Task item:
When the line containing "call (λ h, on_check_blocks" is found in the data below, copy it and each line after it through the line containing "Definition svc_ignore_block (b", exactly and with no others.

Records for processing:
########################################

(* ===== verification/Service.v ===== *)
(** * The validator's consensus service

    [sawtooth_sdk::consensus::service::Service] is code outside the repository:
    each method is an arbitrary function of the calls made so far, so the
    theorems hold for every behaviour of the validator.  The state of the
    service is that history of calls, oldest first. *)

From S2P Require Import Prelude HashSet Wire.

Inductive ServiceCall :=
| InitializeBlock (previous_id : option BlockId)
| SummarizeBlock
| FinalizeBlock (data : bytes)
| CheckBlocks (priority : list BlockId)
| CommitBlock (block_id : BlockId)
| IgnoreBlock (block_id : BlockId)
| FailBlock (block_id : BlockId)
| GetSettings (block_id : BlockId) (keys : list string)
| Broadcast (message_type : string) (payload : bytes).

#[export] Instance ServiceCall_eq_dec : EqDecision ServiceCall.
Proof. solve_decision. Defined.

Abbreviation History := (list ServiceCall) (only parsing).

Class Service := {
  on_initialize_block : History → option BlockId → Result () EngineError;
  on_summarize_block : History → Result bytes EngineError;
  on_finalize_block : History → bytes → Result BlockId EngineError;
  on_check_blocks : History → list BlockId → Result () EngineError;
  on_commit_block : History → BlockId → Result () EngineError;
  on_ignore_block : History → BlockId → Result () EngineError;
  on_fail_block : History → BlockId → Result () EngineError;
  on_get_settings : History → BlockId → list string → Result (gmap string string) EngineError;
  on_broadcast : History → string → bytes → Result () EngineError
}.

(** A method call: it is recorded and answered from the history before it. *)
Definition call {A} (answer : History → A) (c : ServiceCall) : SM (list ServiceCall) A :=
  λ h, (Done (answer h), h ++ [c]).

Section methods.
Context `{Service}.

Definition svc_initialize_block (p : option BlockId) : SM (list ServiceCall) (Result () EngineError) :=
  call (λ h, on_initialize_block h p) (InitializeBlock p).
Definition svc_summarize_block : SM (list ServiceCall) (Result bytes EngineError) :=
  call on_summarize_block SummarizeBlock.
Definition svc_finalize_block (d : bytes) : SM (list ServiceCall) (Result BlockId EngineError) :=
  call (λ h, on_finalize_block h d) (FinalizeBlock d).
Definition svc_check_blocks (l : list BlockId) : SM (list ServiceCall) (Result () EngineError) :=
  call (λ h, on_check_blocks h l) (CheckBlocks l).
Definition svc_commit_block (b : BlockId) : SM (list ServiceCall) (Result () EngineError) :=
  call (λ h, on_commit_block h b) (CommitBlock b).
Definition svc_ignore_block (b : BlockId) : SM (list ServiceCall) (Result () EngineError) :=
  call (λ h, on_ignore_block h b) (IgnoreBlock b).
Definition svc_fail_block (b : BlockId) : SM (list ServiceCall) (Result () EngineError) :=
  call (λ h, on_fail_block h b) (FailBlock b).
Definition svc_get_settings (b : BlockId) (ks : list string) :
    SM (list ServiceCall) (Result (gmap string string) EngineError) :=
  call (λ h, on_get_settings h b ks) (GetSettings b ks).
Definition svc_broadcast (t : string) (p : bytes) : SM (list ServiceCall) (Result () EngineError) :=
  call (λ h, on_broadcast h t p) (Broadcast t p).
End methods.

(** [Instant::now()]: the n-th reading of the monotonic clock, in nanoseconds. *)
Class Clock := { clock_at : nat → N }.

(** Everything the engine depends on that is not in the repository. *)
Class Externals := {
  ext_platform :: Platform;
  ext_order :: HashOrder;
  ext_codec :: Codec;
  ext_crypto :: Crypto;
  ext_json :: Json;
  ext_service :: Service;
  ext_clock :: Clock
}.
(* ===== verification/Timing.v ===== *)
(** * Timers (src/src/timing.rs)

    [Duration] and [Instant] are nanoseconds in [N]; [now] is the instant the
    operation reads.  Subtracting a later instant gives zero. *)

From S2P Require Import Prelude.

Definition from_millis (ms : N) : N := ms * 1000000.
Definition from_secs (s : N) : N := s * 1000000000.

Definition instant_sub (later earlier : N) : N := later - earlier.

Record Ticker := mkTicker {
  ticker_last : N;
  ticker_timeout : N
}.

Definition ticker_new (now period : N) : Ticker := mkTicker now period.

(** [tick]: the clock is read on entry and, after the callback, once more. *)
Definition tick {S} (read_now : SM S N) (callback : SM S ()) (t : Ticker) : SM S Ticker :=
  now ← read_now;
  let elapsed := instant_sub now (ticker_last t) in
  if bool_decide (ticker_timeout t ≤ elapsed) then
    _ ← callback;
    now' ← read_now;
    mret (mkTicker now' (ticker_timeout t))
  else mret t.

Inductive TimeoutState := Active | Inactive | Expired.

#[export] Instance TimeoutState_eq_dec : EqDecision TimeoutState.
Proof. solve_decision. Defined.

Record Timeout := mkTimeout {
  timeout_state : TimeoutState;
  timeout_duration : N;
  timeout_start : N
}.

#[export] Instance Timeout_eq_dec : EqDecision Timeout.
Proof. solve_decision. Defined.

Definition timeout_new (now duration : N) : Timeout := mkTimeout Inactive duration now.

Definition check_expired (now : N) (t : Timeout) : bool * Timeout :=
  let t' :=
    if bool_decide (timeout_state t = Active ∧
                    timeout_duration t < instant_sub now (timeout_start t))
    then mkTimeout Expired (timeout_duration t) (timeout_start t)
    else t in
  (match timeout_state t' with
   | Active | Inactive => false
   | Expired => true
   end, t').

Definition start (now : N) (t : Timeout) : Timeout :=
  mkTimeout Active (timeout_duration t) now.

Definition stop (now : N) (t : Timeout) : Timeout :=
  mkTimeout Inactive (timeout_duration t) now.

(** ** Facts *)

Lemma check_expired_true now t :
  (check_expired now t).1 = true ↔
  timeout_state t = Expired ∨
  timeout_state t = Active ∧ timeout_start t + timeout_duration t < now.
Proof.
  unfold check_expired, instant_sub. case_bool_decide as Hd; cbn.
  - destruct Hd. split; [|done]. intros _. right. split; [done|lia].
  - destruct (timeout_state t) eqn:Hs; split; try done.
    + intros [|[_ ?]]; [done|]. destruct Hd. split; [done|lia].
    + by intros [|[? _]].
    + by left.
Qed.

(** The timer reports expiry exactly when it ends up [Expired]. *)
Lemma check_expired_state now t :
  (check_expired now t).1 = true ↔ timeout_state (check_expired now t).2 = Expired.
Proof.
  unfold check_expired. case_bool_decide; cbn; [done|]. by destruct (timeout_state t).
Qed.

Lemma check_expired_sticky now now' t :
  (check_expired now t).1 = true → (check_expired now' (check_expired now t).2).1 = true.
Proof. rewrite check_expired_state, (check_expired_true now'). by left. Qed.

########################################

The completed task:
  call (λ h, on_check_blocks h l) (CheckBlocks l).
Definition svc_commit_block (b : BlockId) : SM (list ServiceCall) (Result () EngineError) :=
  call (λ h, on_commit_block h b) (CommitBlock b).
Definition svc_ignore_block (b : BlockId) : SM (list ServiceCall) (Result () EngineError) :=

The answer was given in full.